» Work request:
Somewhere below, one line contains "by repeat split; try constructor." and a later line contains "unfold materialized in". Output those two lines and everything between them exactly, and nothing else.

##### Supplied information #####

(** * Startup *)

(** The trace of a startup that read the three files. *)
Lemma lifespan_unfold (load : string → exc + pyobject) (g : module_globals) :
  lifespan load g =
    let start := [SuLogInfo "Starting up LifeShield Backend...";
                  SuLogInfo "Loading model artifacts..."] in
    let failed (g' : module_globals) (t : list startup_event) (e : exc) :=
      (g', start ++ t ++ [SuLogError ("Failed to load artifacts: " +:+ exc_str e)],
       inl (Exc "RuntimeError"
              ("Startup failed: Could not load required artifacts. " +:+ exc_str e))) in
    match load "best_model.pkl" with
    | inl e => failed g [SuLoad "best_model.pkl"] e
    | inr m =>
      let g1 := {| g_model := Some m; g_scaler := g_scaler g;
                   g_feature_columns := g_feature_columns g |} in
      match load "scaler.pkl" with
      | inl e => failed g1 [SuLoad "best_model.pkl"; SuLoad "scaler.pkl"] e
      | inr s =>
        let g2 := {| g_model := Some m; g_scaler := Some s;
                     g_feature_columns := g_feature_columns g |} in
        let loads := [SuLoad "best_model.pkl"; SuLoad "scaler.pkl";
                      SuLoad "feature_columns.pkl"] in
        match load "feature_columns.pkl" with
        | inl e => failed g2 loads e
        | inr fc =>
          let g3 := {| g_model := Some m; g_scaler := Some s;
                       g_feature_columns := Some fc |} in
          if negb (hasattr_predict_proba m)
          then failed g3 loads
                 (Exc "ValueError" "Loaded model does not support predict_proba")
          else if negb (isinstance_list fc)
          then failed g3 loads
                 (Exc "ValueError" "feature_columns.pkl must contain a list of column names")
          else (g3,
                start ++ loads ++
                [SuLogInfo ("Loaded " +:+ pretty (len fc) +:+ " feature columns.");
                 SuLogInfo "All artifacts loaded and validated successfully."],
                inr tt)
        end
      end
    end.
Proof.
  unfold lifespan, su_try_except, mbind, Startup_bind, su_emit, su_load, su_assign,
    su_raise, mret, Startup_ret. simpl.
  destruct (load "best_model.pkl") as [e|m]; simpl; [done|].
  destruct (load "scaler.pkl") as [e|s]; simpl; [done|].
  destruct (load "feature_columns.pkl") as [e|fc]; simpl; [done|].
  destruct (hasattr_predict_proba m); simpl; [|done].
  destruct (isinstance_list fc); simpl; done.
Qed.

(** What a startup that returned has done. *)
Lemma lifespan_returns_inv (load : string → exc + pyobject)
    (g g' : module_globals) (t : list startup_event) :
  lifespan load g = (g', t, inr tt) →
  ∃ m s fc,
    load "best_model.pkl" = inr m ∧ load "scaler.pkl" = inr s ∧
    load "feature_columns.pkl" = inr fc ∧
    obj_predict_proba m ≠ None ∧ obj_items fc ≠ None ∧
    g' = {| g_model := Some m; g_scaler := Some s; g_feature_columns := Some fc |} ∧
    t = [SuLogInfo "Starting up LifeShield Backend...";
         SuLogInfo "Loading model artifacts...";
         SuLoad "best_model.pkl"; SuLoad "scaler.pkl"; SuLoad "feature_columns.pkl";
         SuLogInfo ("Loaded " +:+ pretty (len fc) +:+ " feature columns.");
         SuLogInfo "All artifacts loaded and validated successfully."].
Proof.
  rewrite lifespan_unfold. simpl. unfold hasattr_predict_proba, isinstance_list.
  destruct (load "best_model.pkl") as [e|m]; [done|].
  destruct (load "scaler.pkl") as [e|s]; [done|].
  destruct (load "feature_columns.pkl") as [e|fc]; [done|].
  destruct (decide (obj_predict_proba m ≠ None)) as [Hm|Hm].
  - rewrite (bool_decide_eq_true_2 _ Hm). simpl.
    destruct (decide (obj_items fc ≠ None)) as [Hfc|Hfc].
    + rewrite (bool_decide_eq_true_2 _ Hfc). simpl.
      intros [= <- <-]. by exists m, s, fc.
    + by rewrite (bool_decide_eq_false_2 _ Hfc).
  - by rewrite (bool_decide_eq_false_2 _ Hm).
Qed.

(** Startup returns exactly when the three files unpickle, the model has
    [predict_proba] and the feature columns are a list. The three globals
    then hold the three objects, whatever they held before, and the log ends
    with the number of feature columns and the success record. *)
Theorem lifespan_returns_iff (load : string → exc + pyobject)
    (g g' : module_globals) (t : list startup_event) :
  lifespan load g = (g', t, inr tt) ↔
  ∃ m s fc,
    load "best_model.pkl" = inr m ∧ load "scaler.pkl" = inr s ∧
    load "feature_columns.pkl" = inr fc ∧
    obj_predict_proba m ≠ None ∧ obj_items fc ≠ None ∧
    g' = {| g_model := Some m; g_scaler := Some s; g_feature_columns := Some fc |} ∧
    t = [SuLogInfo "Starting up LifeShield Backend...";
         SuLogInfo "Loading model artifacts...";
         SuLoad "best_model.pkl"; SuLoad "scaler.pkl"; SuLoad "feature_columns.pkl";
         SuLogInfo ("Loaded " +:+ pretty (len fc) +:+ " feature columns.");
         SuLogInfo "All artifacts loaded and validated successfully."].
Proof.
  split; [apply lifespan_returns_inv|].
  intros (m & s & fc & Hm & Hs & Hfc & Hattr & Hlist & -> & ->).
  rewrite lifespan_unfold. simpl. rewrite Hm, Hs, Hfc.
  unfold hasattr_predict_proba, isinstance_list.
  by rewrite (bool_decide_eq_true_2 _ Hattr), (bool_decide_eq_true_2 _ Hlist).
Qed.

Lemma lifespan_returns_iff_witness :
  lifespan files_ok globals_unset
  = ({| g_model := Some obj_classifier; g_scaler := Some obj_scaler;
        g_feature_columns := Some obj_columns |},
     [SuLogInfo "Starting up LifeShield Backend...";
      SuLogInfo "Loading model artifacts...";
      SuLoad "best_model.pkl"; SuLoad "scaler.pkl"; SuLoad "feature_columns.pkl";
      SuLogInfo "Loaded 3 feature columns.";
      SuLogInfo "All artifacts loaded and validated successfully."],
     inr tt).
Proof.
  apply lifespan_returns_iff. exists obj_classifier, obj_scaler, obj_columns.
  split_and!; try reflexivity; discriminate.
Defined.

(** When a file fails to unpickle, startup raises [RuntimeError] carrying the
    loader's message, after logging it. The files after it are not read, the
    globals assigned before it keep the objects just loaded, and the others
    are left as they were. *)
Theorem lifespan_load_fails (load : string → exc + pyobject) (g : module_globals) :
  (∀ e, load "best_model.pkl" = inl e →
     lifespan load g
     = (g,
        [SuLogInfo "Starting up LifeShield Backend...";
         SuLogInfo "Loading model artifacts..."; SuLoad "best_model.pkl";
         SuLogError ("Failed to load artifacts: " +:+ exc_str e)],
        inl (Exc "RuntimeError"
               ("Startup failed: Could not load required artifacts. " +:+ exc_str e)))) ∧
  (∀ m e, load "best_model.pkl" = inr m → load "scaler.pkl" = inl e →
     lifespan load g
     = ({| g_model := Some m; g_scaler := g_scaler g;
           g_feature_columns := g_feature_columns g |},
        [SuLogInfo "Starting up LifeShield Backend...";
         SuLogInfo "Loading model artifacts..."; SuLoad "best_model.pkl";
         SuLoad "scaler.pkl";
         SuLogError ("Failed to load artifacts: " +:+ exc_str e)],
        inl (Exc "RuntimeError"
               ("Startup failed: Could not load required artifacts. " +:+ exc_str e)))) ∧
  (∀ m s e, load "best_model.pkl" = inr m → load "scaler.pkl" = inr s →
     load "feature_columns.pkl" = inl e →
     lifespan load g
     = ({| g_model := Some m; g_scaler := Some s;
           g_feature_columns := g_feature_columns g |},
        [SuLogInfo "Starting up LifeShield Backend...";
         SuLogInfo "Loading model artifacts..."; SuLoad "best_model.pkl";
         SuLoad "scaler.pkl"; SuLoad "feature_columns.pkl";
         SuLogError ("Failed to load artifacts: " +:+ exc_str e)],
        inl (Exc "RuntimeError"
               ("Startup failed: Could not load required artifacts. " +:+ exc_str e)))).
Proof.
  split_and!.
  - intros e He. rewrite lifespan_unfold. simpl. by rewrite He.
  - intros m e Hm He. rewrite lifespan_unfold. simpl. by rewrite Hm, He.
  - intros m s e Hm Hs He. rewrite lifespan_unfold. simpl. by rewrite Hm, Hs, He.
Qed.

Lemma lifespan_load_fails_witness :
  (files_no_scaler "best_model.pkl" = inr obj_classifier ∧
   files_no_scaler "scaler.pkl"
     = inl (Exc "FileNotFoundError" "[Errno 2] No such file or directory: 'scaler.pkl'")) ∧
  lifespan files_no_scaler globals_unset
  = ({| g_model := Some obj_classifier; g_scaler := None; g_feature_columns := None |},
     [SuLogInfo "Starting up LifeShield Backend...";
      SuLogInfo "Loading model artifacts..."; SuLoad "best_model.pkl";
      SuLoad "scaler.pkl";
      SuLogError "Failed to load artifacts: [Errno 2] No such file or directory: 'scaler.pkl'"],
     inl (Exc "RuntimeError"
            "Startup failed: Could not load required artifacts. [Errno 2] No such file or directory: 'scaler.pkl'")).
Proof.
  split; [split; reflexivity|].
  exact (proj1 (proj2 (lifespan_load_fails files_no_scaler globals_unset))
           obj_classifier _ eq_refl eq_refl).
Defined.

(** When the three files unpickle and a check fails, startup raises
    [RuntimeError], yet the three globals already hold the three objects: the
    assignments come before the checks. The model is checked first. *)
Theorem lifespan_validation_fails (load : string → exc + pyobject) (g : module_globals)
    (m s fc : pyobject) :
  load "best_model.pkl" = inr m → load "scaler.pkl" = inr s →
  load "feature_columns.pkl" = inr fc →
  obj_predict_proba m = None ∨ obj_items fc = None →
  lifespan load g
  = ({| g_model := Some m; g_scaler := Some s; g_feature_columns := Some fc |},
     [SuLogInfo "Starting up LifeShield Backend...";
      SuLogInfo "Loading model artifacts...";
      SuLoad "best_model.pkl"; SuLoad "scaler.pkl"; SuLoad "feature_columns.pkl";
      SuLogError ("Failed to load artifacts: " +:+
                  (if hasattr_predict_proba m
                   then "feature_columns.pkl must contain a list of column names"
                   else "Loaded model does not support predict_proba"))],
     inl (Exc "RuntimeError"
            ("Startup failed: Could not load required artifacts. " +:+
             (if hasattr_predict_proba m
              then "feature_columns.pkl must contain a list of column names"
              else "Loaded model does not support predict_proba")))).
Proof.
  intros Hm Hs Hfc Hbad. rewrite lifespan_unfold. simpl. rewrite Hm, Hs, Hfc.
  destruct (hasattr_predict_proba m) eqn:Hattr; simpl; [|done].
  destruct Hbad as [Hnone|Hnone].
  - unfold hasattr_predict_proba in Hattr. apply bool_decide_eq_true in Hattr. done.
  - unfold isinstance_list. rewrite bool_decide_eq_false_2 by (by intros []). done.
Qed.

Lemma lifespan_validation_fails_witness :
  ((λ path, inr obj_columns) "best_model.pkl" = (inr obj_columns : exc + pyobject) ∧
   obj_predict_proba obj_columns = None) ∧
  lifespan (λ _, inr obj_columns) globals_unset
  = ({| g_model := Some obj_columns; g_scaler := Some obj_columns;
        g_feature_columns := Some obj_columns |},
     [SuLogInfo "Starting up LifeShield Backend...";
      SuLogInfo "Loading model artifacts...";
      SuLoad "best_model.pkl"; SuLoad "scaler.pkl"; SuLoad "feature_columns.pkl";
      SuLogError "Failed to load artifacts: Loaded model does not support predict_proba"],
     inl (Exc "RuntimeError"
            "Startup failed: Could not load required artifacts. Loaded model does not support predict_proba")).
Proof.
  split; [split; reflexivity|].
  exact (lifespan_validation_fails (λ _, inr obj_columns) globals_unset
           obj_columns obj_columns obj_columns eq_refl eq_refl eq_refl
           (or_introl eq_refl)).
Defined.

#####
##### Supplied information #####

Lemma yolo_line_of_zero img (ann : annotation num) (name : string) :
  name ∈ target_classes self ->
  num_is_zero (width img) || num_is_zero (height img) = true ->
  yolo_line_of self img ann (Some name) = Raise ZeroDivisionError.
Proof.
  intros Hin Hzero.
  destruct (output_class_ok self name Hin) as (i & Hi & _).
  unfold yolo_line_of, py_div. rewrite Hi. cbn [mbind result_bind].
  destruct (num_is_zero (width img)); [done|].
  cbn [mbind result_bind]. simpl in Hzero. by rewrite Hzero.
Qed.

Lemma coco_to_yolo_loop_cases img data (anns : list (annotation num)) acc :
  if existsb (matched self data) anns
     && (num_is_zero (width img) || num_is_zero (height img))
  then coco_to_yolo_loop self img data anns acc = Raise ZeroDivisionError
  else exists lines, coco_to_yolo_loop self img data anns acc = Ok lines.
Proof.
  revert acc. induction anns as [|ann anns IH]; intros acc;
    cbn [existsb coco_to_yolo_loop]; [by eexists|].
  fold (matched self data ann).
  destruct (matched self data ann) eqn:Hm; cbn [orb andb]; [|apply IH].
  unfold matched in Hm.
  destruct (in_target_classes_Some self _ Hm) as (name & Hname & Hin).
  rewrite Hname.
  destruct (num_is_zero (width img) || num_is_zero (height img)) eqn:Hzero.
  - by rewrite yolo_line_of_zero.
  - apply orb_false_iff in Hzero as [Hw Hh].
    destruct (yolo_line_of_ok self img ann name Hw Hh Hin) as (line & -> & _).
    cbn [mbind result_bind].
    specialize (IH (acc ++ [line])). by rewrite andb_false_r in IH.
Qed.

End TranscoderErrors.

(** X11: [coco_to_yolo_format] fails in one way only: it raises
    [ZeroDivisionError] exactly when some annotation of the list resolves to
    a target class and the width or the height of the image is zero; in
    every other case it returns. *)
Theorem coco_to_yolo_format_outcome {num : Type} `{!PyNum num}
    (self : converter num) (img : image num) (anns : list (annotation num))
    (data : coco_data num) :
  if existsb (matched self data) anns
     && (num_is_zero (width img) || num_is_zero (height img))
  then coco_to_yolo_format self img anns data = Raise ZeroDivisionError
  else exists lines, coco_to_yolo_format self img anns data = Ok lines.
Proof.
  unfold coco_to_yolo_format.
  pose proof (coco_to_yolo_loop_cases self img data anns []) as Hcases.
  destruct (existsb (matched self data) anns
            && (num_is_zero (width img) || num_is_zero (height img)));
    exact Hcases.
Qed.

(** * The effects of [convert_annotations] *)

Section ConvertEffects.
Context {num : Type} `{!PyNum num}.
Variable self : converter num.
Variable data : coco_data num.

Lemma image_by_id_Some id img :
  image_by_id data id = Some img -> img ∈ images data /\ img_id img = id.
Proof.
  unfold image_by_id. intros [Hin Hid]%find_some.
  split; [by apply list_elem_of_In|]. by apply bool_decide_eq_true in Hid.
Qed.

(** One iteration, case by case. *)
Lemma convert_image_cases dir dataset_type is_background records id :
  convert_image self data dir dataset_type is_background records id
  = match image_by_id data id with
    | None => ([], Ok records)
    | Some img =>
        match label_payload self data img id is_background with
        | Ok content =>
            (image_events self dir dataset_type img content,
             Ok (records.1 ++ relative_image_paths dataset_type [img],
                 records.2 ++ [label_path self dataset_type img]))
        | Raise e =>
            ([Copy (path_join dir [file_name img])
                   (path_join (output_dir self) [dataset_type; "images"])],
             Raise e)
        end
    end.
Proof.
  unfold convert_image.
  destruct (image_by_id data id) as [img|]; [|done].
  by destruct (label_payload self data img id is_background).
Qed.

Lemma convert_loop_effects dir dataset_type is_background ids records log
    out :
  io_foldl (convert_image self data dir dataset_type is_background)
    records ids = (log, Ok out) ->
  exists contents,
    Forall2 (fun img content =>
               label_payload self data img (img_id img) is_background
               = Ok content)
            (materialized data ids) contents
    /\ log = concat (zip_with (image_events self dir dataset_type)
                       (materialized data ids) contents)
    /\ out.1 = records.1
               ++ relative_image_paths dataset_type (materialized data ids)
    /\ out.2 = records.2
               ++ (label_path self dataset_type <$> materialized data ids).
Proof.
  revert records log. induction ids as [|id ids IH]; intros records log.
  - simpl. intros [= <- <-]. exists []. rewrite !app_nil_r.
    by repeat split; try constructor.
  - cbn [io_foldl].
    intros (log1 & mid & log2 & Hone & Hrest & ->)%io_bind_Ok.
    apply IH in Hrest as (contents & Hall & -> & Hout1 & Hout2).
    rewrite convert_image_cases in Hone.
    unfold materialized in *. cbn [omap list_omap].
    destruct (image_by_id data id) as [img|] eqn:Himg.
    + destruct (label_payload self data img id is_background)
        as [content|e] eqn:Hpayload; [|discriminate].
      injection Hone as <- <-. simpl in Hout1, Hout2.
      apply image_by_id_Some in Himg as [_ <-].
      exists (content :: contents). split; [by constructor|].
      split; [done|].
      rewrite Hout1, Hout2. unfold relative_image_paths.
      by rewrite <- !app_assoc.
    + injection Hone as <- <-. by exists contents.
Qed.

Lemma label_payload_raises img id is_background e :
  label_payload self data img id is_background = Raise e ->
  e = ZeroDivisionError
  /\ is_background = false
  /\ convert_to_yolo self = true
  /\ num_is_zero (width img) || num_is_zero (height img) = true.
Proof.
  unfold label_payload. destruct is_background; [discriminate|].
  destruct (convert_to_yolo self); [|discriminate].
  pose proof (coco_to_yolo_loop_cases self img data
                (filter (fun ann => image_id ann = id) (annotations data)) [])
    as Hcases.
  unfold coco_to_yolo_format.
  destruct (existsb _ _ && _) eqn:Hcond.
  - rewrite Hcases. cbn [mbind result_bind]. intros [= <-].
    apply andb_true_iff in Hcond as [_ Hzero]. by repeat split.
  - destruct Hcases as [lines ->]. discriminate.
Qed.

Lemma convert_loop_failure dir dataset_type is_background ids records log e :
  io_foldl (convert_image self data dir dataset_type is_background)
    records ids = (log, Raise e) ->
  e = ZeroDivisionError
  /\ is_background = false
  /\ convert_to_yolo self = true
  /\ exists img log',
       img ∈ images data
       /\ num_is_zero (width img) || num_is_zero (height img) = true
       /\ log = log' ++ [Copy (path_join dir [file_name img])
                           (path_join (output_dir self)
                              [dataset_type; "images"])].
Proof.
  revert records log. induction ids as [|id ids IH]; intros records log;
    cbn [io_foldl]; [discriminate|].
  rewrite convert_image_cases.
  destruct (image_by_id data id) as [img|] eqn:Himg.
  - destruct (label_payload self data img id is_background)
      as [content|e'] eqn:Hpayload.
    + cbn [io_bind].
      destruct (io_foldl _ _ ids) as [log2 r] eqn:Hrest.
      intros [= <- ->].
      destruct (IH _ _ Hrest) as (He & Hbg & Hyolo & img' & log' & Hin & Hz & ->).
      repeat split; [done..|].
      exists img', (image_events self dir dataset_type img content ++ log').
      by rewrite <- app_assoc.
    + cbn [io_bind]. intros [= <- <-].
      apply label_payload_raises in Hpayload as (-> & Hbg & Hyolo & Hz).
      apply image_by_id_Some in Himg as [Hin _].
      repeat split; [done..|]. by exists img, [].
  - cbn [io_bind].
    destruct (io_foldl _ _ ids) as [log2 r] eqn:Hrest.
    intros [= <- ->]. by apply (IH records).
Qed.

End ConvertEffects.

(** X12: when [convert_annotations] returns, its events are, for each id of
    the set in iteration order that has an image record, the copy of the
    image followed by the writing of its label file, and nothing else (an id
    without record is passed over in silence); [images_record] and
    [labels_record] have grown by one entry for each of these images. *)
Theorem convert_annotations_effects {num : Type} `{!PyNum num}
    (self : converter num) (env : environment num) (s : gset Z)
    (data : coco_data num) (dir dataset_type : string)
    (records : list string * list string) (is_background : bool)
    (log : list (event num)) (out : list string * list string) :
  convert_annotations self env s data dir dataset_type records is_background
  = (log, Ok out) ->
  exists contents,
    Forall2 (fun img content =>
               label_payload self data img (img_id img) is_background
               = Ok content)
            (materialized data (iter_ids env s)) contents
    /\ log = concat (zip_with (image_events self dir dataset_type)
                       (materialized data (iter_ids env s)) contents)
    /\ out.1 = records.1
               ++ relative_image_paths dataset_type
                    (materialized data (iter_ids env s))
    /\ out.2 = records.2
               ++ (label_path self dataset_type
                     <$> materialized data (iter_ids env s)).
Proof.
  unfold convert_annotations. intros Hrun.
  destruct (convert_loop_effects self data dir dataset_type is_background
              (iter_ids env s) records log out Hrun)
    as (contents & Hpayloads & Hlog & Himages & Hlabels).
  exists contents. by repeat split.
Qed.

#####

» Expected answer:
    by repeat split; try constructor.
  - cbn [io_foldl].
    intros (log1 & mid & log2 & Hone & Hrest & ->)%io_bind_Ok.
    apply IH in Hrest as (contents & Hall & -> & Hout1 & Hout2).
    rewrite convert_image_cases in Hone.
    unfold materialized in *. cbn [omap list_omap].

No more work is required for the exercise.